Square roots are a fundamental concept in mathematics. When calculating a square root, you are essentially finding a number that, when multiplied by itself, gives the original number. In our exercise, we are calculating the square roots of the numbers that are results of expressions involving \( \pi \).
To do this efficiently, it helps to understand the meaning visually and numerically:

• Visual Understanding: Imagine a perfect square, and square root helps you to find the length of one side.
• Numerical Understanding: Recognize that the square root of a number is one of its two equal factors — for instance, \( \sqrt{4} = 2 \), because \( 2 \times 2 = 4 \).

Approximating square roots is common when the exact root is not straightforward. For example, if you needed to find \( \sqrt{2.14159} \), you have to use techniques, like estimation or calculators, to achieve a decimal approximation which is around \( 1.46385 \). This is the number we use in further calculations.

Division is a basic arithmetic operation that involves splitting a number into equal parts. In our context, after finding the square roots of two values, the next step is to divide one by the other.
The division involves determining how many times the divisor fits into the dividend. To illustrate:

• Understanding Division: Think of division as sharing equally or fitting repeatedly into a starting quantity.
• Using the Example: When dividing \( 1.46385 \) by \( 2.03541 \), you are finding out how many times \( 2.03541 \) fits into \( 1.46385 \).

To approximate this, use a calculator, yielding a result of approximately \( 0.7192 \). This method is essential for breaking down problems into manageable steps and aiding in clear problem-solving processes.

Rounding numbers is a way to simplify them to make them easier to work with while keeping their value close to the original. In mathematics, rounding is essential when a precise value is not necessary, or when limited decimal places are required for consistency or simplicity.
Here's how to approach rounding:

• Rounding to the Nearest Hundredth: Look at the third decimal place. If it is 5 or more, round the second decimal place up. If it is less than 5, keep the second decimal place as it is.
• Application: From the division in our exercise, we get approximately \( 0.7192 \). Since the third decimal place, 9, is greater than 5, we round up to \( 0.72 \).
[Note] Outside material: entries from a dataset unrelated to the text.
(** * Crane collision console: scene reconciliation and transport channel

    A shallow embedding of the browser client of the crane collision
    monitor:

    - the Three.js scene module ([createCraneObject], [updateCraneObject],
      [updateWarningLines], [updateThreeScene]),
    - the WebSocket client ([connectWebSocket] and the four socket
      handlers, [scheduleReconnect], [updateConnectionStatus]),
    - the dispatcher [onDataReceived] of the main module.

    JavaScript numbers are IEEE 754 doubles and are modelled by Rocq's
    primitive floats; colours are the 24-bit integers handed to [setHex];
    an object used as a dictionary ([craneObjects], [crane_alerts], the
    colour table) is a [gmap] of its own properties, and a lookup in it
    also finds what the object inherits from [Object.prototype];
    module-level variables become the fields of a state record that every
    function threads through; a function that can end by an exception
    returns, with the state it leaves, whether it did. *)

From Stdlib Require Import ZArith Floats.
From stdpp Require Import gmap strings list fin_maps pretty.

#[global] Set Warnings "-inexact-float".

(* ===================================================================== *)
(** ** The rendering engine's values *)
(* ===================================================================== *)

Module THREE.

Record Vector3 := mkVector3 { x : float; y : float; z : float }.

(** [Math.PI], the double nearest to pi. *)
Definition PI : float := 0x1.921fb54442d18p+1%float.

Inductive Geometry :=
| BoxGeometry (width height depth : float)
| SphereGeometry (radius : float) (widthSegments heightSegments : Z)
| RingGeometry (innerRadius outerRadius : float) (thetaSegments : Z)
(** the closed polyline of [segments + 1] points
    [(cos a * radius, height, sin a * radius)] built by the loop of
    [createCraneObject] *)
| CircleOutline (radius height : float) (segments : Z)
(** [new BufferGeometry().setFromPoints([a, b])] *)
| SegmentGeometry (a b : Vector3).

Inductive MaterialKind :=
| MeshPhongMaterial (emissive : Z) (emissiveIntensity : float)
| MeshBasicMaterial (doubleSide : bool)
| LineBasicMaterial
| LineDashedMaterial (dashSize gapSize : float).

(** What the code hands over where the engine expects a colour number:
    a number, or a value that is no number, no string and no colour (the
    code can come by a function or an object where it looks a colour
    up). *)
Inductive ColorValue := Hex (hex : Z) | NotANumber.

(** [Color.setHex(v)] floors [v] and takes its three bytes; for a value
    that is not a number the floor is NaN, whose bytes are 0. *)
Definition hexOf (v : ColorValue) : Z :=
  match v with
  | Hex hex => hex
  | NotANumber => 0
  end.

(** [Color.set(v)], which a material's constructor calls on the colour
    it is given, acts on a colour, a number or a string only; any other
    value leaves the white that the material starts with. *)
Definition constructedColor (v : ColorValue) : Z :=
  match v with
  | Hex hex => hex
  | NotANumber => 0xFFFFFF
  end.

(** [color] holds the hex value that the constructor or [color.setHex]
    last arrived at. *)
Record Material := mkMaterial {
  kind : MaterialKind;
  color : Z;
  transparent : bool;
  opacity : float;
}.

(** Every [Object3D] carries the engine's instance number [id], taken
    from a global counter when the object is constructed; it stands for
    the identity of the JavaScript object. *)
Record Group := mkGroup {
  group_id : N;
  group_name : string;
  group_position : Vector3;
  group_rotation : Vector3;
}.

Record Mesh := mkMesh {
  mesh_id : N;
  geometry : Geometry;
  material : Material;
  mesh_position : Vector3;
  mesh_rotation : Vector3;
  castShadow : bool;
}.

Record Line := mkLine {
  line_id : N;
  line_geometry : Geometry;
  line_material : Material;
}.

Definition origin : Vector3 := mkVector3 0 0 0.

(** [scene.add(o)] for a freshly constructed [o]: appended to
    [scene.children]. *)
Definition add (o : N) (children : list N) : list N := children ++ [o].

(** [scene.remove(o)]: [indexOf] then [splice], so the first occurrence
    goes and an absent object changes nothing. *)
Fixpoint remove (o : N) (children : list N) : list N :=
  match children with
  | [] => []
  | c :: rest => if decide (c = o) then rest else c :: remove o rest
  end.

End THREE.

(* ===================================================================== *)
(** ** Objects used as dictionaries *)
(* ===================================================================== *)

Module JS.

(** The properties that an object made by a literal or by [JSON.parse]
    inherits from [Object.prototype]. *)
Definition prototypeNames : list string :=
  ["constructor"; "hasOwnProperty"; "isPrototypeOf"; "propertyIsEnumerable";
   "toLocaleString"; "toString"; "valueOf"; "__proto__";
   "__defineGetter__"; "__defineSetter__"; "__lookupGetter__";
   "__lookupSetter__"].

Definition inherited (k : string) : Prop := k ∈ prototypeNames.

#[global] Instance inherited_dec (k : string) : Decision (inherited k).
Proof. unfold inherited. apply _. Defined.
Rounding helps focus on meaningful precision in calculations, especially in scientific, engineering, and financial fields where exact decimals aren't always necessary.

Pi (\( \pi \)) is a mathematical constant representing the ratio of a circle's circumference to its diameter. It's an irrational number, meaning it can't be exactly expressed as a simple fraction, and its decimal representation is infinite and non-repeating. The value of \( \pi \) is approximately \( 3.14159 \).
Understanding \( \pi \) is crucial because:

• Significance in Geometry: \( \pi \) is used in calculations involving circles, such as area and circumference.
• Usage in Approximation: In our exercise, we substitute \( \pi \) with its approximate value \( 3.14159 \) to make further calculations manageable.

For calculations requiring pi, using an approximate value like \( 3.14159 \) or the fraction \( \frac{22}{7} \) provides a practical approach, keeping solutions straightforward and comprehensible for simpler approximations.